5, Get val through key

What happens when we use Val, OK: = map[key]? Similarly, let's first understand the main process through a flow chart:

  1. Determine whether the map is empty
  2. Determine whether there is a concurrent write
  3. Locate the bucket location corresponding to the key.
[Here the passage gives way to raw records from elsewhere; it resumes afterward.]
(* ===== verification/Canon.v ===== *)
(** * Canon: the [wcs1] canonical surface and its pin ([crates/wc-core/src/canon.rs])

    A declared surface (an MCP [tools/list] result or an A2A agent card) is projected to
    the allowlisted fields, its text normalised, and printed canonically; hashing the
    whole document gives the manifest hash, hashing each item the item hashes of a
    [Pin].  Unicode composition ([unicode-normalization]) and the JSON parser are
    third-party code: the parameters [Nfc] and [SerdeParse].

    Text is normalised over code points; [from_chars] is UTF-8 encoding. *)

From S2P Require Import Prelude Text Errors Model Json.

(** [UnicodeNormalization::nfc]: an iterator of code points to an iterator of code points. *)
Class Nfc := nfc : list N → list N.

(** [serde_json::from_slice::<Value>]. *)
Class SerdeParse := from_slice : string → option Value.

(** ** UTF-8 encoding: [String::push] and [collect::<String>] *)

Definition utf8_char (c : N) : list N :=
  if (c <? 128)%N then [c]
  else if (c <? 2048)%N then [192 + c / 64; 128 + c mod 64]%N
  else if (c <? 65536)%N then [224 + c / 4096; 128 + (c / 64) mod 64; 128 + c mod 64]%N
  else [240 + c / 262144; 128 + (c / 4096) mod 64; 128 + (c / 64) mod 64; 128 + c mod 64]%N.

Definition of_bytes (l : list N) : string := foldr (λ b s, String (ascii_of_N b) s) "" l.

Definition from_chars (l : list N) : string := of_bytes (concat (map utf8_char l)).

(** ** Limits and surface kinds *)

Definition WCS1_VERSION : N := 1.

Record Limits := mkLimits {
  max_bytes : N;
  max_items : N;
  max_depth : N;
  max_string_bytes : N;
  max_name_bytes : N
}.

Definition Limits_default : Limits := mkLimits (4 * 1024 * 1024) 512 32 (64 * 1024) 128.

Inductive SurfaceKind := McpTools | A2aCard.
#[global] Instance SurfaceKind_eq_dec : EqDecision SurfaceKind.
Proof. solve_decision. Defined.

Definition SurfaceKind_as_str (k : SurfaceKind) : string :=
  match k with McpTools => "mcp_tools" | A2aCard => "a2a_card" end.

Definition MCP_TOOL_FIELDS : list string :=
  ["name"; "title"; "description"; "inputSchema"; "outputSchema"].
Definition MCP_ANNOTATION_FIELDS : list string :=
  ["title"; "readOnlyHint"; "destructiveHint"; "idempotentHint"; "openWorldHint"].
Definition A2A_CARD_FIELDS : list string :=
  ["name"; "version"; "description"; "url"; "securitySchemes"].
Definition A2A_SKILL_FIELDS : list string :=
  ["id"; "name"; "description"; "examples"; "inputModes"; "outputModes"; "tags"].
Definition ORDER_FREE_ARRAYS : list string := ["required"; "enum"].

(** ** Text normalisation *)

Definition CR : N := 13.
Definition LFc : N := 10.
Definition SP : N := 32.

(** [replace(CRLF, LF)], then [replace(CR, LF)]. *)
Fixpoint replace_crlf (l : list N) : list N :=
  match l with
  | [] => []
  | c :: r => match r with
              | d :: r' => if (c =? CR)%N && (d =? LFc)%N then LFc :: replace_crlf r'
                           else c :: replace_crlf r
              | [] => [c]
              end
  end.
Definition replace_cr (l : list N) : list N := map (λ c, if (c =? CR)%N then LFc else c) l.

(** [str::lines]: every line ends at a line feed, and the text after the last one is a
    line unless it is empty.  (The carriage return [lines] would also strip is gone.) *)
Fixpoint text_lines (l : list N) : list (list N) :=
  match l with
  | [] => []
  | c :: r => if (c =? LFc)%N then [] :: text_lines r
              else match text_lines r with
                   | [] => [[c]]
                   | w :: ws => (c :: w) :: ws
                   end
  end.

Definition is_horizontal_space (c : N) : bool := (c =? 32)%N || (c =? 9)%N || (c =? 160)%N.

(** The loop of [collapse_spaces]: the text so far, and whether a run is pending. *)
Definition collapse_step (st : list N * bool) (c : N) : list N * bool :=
  let '(out, in_run) := st in
  if is_horizontal_space c then (out, true)
  else ((if in_run && negb (bool_decide (out = [])) then out ++ [SP] else out) ++ [c], false).

Definition collapse_spaces (line : list N) : list N := (foldl collapse_step ([], false) line).1.

Fixpoint drop_leading_empty (l : list (list N)) : list (list N) :=
  match l with [] :: l => drop_leading_empty l | _ => l end.
Definition drop_trailing_empty (l : list (list N)) : list (list N) :=
  reverse (drop_leading_empty (reverse l)).

Fixpoint join_lines (l : list (list N)) : list N :=
  match l with
  | [] => []
  | [x] => x
  | x :: l => x ++ LFc :: join_lines l
  end.

(** Everything [normalise_text] does after composing. *)
Definition normalise_chars (l : list N) : list N :=
  let unified := replace_cr (replace_crlf l) in
  let lines := map collapse_spaces (text_lines unified) in
  join_lines (drop_trailing_empty (drop_leading_empty lines)).

Definition normalise_text `{Nfc} (s : string) : string :=
  from_chars (normalise_chars (nfc (chars s))).

(** ** Extraction *)

Definition limit_err : Code := SURFACE_LIMITS_EXCEEDED.
Definition shape_err : Code := SURFACE_UNOBTAINABLE.

Definition item_name (obj : Map) (field : string) (limits : Limits) : result string :=
  let? raw := ok_or (match obj_get field obj with Some v => as_str v | None => None end)
                shape_err in
  guard_err (bool_decide (raw = "")) shape_err $
  guard_err (max_name_bytes limits <? str_len raw)%N limit_err $
  guard_err (existsb (λ c, is_control c || is_whitespace c) (chars raw)) shape_err $
  Ok raw.

Definition project (obj : Map) (fields : list string) : Map :=
  foldl (λ out field, match obj_get field obj with
                      | Some value => if is_null value then out else obj_insert field value out
                      | None => out
                      end) [] fields.

(** ** Recursive canonicalisation *)

Section CanonValue.
Context `{SerdeJson, Nfc}.
Variable limits : Limits.

(** [sort_by_cached_key(canonical_json)]. *)
Definition sort_by_canonical (l : list Value) : list Value :=
  (merge_sort (λ a b : string * Value, String.le a.1 b.1)
     (map (λ v, (canonical_json v, v)) l)).*2.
If the map is expanding (equal) and the bucket has not been migrated, locate the location of the old bucket
  4. Traverse each tophash and key of the bucket until data equal to the specified key is found


Let's look at the source code:

//  @Type of param t map
//  @param h map data
//Get val through key
func mapaccess1(t *maptype, h *hmap, key unsafe.Pointer) unsafe.Pointer {
   //If the map is nil or there is no data, zero value is returned
  if h == nil || h.count == 0 {
    if t.hashMightPanic() {
      t.hasher(key, 0) 
    }
    return unsafe.Pointer(&zeroVal[0])
  }

  //@Step 1 has a concurrent process being written, throwing an exception (panic)
  if h.flags&hashWriting != 0 {
    throw("concurrent map read and map write")
  }

  //@Step 2 calculate the hash of the key and locate the hash bucket position of the current key
  hash := t.hasher(key, uintptr(h.hash0))
  m := bucketMask(h.B)
  b := (*bmap)(add(h.buckets, (hash&m)*uintptr(t.bucketsize)))
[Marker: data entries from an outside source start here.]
(** The order in which sources are folded is immaterial in the grouping sense:
    intersection is associative, field for field and closed flags included, and
    intersecting a result with itself gives it back; swapping the two sides changes
    nothing in the allowlists, the closed flags, the integer ceilings, the delegation
    envelope and the delivery obligation. *)
Theorem terms_intersect_laws a b c :
  Terms_intersect (Terms_intersect a b) c = Terms_intersect a (Terms_intersect b c) ∧
  (let t := Terms_intersect a b in Terms_intersect t t = t) ∧
  (let t := Terms_intersect a b in let u := Terms_intersect b a in
   classes_of t = classes_of u ∧ jurisdictions_of t = jurisdictions_of u ∧
   max_calls_per_hour t = max_calls_per_hour u ∧ max_concurrent t = max_concurrent u ∧
   delegation t = delegation u ∧ ev_delivery (evidence t) = ev_delivery (evidence u)).
Proof.
  split; [|split].
  - apply terms_ext; rewrite ?classes_of_intersect, ?jurisdictions_of_intersect, ?meet2_assoc;
      rewrite ?Terms_intersect_fields; cbn; rewrite ?min_opt_assoc, ?min_spend_assoc,
      ?N.min_assoc, ?is_blocking_text; try done.
    + by destruct (human_oversight a), (human_oversight b).
    + f_equal; [|by rewrite orb_assoc].
      destruct (bool_decide (ev_sink (evidence a) = "")) eqn:Ha; [done|]. by rewrite Ha.
  - cbv zeta. apply terms_ext.
    + rewrite !classes_of_intersect. by rewrite meet2_idemp by apply meet_allowlist_nf.
    + rewrite !jurisdictions_of_intersect. by rewrite meet2_idemp by apply meet_allowlist_nf.
    + rewrite !Terms_intersect_fields. apply min_opt_idemp.
    + rewrite !Terms_intersect_fields. apply min_opt_idemp.
    + rewrite !Terms_intersect_fields. apply min_spend_idemp.
    + rewrite !Terms_intersect_fields. cbn.
      by destruct (human_oversight a), (human_oversight b).
    + rewrite !Terms_intersect_fields. simpl. by rewrite N.min_id.
    + rewrite !Terms_intersect_fields. cbn. rewrite !is_blocking_text, orb_diag. f_equal.
      by case_bool_decide.
  - cbv zeta. rewrite !classes_of_intersect, !jurisdictions_of_intersect.
    rewrite !Terms_intersect_fields. cbn.
    rewrite (meet2_comm (classes_of a)), (meet2_comm (jurisdictions_of a)).
    rewrite (min_opt_comm (max_calls_per_hour a)), (min_opt_comm (max_concurrent a)), N.min_comm.
    by rewrite orb_comm.
Qed.

Definition oversight_terms (threshold : string) : Terms :=
  mkTerms [] [] None None None (Some threshold) Delegation_default EvidenceTerms_default false false.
  //@Step3 judge whether there are old barrels (migrating)
  //  If the old bucket data has not been migrated, locate the current key in the old bucket
  //  If the current old bucket is not migrated, migrate the bucket
  if c := h.oldbuckets; c != nil {
    if !h.sameSizeGrow() { //It is not to expand the capacity of the same length (when the map is deleted too much, it needs to re integrate the data to avoid wasting too much space)
      m >>= 1
    }
    oldb := (*bmap)(add(c, (hash&m)*uintptr(t.bucketsize)))
    if !evacuated(oldb) {
      b = oldb
    }
  }

  //Take top hash
  top := tophash(hash)

  //@Step4 find the val corresponding to the key from the bucket and cycle through the top hash
bucketloop:
  for ; b != nil; b = b.overflow(t) { //Whether there is overflow bucket
    for i := uintptr(0); i < bucketCnt; i++ {
      //Whether the top hash is equal
      if b.tophash[i] != top {
        if b.tophash[i] == emptyRest { //If the top hash is emptyRest, it means there is no data later
          break bucketloop
        }
        continue
      }
      k := add(unsafe.Pointer(b), dataOffset+i*uintptr(t.keysize))
      if t.indirectkey() {
        k = *((*unsafe.Pointer)(k))
      }
      // Whether the key s are equal. If they are equal, the corresponding val will be returned
      if t.key.equal(key, k) {
        e := add(unsafe.Pointer(b), dataOffset+bucketCnt*uintptr(t.keysize)+i*uintptr(t.elemsize))
        if t.indirectelem() {
          e = *((*unsafe.Pointer)(e))
        }
        return e
      }
    }
  }
  return unsafe.Pointer(&zeroVal[0])//Return zero value
}

6, Add key value

What happens when adding key Val? Similarly, let's first look at the flow chart:

  1. Judge whether the map is empty and whether there are concurrent writes
  2. If buckets is empty, apply for a bucket with a length of 1
  3. Find the bucket position corresponding to the changed key
  4. If the map is migrating and the bucket is not migrated, migrate the bucket
  5. Traverse the bucket. If the same key is found, return the location of val. If it is not found, find the next empty position, assign tophash and key, and return the position of val
  6. Judge whether the map needs to be expanded. If so, return to the operation of 5
  7. If the current buckets and overflow buckets have no location, add an overflow bucket, assign tophash and key to the first empty bit, and return the location of val


Source code analysis:

// Add or replace key val m[key]=val
func mapassign(t *maptype, h *hmap, key unsafe.Pointer) unsafe.Pointer {
  //@Step1 if map is nil, panic
  if h == nil {
    panic(plainError("assignment to entry in nil map"))
  }

  // Determine whether there is a collaborative process writing a map
  if h.flags&hashWriting != 0 {
    throw("concurrent map writes")
  }
  hash := t.hasher(key, uintptr(h.hash0))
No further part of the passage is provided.